**Prompt:**
In the records that follow, count the lines where the string "right" appears, and give the count with nothing added.

**Task inputs:**
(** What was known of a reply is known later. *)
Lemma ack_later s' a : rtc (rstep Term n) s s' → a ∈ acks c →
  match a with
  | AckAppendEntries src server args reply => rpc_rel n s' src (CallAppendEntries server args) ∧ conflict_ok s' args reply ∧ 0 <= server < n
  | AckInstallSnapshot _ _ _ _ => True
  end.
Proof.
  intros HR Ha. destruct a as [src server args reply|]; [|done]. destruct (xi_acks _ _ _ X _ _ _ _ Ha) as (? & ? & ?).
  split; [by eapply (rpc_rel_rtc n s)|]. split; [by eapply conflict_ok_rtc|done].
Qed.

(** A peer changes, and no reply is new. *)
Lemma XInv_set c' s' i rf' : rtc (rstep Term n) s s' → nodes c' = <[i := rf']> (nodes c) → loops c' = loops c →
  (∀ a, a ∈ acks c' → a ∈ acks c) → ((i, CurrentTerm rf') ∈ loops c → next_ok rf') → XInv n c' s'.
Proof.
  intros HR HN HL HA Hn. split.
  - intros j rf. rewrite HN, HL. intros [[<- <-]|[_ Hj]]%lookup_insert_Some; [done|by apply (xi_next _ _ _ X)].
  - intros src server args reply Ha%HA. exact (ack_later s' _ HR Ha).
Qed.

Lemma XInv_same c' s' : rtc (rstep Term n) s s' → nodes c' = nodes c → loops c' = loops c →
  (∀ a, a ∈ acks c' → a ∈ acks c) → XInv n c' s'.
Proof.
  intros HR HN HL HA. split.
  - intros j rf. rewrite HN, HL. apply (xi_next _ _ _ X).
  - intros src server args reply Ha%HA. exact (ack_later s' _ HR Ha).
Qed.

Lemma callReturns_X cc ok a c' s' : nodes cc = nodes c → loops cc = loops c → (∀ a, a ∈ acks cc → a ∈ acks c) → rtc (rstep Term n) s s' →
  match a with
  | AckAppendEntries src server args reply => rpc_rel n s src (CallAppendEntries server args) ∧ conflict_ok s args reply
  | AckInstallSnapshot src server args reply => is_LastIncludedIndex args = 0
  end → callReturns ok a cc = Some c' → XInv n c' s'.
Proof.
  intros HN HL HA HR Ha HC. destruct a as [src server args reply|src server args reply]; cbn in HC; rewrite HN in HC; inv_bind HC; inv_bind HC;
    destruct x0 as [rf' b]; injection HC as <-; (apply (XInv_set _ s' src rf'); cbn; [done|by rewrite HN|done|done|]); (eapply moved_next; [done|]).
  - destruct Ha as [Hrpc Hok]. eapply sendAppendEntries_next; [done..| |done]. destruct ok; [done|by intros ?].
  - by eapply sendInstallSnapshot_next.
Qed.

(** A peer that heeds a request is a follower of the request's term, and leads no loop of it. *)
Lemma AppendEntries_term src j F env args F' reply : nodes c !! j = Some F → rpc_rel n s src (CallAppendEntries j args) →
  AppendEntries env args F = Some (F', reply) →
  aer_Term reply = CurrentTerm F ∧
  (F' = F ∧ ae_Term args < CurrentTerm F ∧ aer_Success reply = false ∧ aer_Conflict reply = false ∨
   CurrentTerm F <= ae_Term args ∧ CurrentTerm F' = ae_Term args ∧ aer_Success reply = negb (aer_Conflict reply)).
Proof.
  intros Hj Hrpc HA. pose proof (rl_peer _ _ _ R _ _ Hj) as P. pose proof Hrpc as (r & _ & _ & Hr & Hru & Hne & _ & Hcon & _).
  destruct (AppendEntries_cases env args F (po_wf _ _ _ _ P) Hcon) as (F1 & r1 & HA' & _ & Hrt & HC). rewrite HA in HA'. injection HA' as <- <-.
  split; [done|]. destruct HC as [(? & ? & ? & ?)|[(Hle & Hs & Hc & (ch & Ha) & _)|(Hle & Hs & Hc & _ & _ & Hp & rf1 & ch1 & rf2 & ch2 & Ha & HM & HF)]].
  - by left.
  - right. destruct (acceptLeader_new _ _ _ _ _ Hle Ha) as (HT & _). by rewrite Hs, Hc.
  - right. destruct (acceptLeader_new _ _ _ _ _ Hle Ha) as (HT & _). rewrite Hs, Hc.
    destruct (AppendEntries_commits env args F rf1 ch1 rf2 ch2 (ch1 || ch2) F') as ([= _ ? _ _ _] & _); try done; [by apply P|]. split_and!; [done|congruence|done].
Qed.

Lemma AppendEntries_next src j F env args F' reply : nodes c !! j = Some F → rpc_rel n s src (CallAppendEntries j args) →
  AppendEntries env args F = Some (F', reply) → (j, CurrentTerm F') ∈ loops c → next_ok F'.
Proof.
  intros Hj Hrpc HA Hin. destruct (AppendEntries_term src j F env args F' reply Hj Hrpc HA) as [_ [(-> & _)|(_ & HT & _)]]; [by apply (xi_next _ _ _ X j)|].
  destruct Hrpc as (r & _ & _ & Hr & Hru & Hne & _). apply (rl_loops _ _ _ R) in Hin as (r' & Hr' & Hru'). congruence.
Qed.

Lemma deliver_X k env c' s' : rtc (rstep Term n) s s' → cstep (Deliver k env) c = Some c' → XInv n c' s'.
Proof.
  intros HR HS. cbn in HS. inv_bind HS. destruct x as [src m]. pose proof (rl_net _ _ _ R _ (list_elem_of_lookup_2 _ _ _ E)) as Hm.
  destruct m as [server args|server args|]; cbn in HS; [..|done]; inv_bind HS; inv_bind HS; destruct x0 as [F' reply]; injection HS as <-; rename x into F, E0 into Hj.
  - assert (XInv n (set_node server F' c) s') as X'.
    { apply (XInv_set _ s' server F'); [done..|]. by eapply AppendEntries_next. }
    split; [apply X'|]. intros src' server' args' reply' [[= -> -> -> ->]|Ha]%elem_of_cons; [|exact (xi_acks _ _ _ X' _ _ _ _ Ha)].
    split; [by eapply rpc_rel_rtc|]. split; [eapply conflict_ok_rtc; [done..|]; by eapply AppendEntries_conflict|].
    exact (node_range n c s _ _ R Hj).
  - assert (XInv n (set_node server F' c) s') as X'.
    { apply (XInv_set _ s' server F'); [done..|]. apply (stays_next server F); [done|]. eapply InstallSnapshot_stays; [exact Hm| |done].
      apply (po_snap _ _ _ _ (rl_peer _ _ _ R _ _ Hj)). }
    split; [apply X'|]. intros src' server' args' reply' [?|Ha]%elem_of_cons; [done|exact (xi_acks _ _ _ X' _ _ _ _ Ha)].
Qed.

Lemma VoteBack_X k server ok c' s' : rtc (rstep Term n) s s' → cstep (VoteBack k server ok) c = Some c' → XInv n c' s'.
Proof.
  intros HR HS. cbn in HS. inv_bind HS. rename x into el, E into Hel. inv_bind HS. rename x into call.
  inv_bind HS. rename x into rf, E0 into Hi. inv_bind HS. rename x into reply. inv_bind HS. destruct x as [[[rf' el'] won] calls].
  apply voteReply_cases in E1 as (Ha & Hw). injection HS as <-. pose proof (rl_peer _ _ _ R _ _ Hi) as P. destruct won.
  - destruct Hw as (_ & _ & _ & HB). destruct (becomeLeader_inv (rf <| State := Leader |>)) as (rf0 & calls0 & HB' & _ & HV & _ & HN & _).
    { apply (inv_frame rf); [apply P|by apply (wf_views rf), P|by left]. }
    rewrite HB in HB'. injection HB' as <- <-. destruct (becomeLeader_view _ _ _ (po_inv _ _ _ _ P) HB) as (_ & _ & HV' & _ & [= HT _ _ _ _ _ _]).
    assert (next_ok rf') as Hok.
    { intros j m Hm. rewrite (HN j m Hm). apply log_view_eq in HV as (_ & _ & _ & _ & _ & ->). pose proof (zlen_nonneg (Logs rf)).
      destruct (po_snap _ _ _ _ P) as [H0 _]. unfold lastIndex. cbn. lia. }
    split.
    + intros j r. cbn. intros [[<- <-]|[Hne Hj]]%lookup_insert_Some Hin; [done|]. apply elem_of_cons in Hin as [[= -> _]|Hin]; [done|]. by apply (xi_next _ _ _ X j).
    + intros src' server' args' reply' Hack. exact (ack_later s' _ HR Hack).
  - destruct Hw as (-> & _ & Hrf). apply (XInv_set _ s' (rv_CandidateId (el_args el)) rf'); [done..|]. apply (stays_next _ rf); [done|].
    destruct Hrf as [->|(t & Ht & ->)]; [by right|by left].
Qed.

**Response area:**
3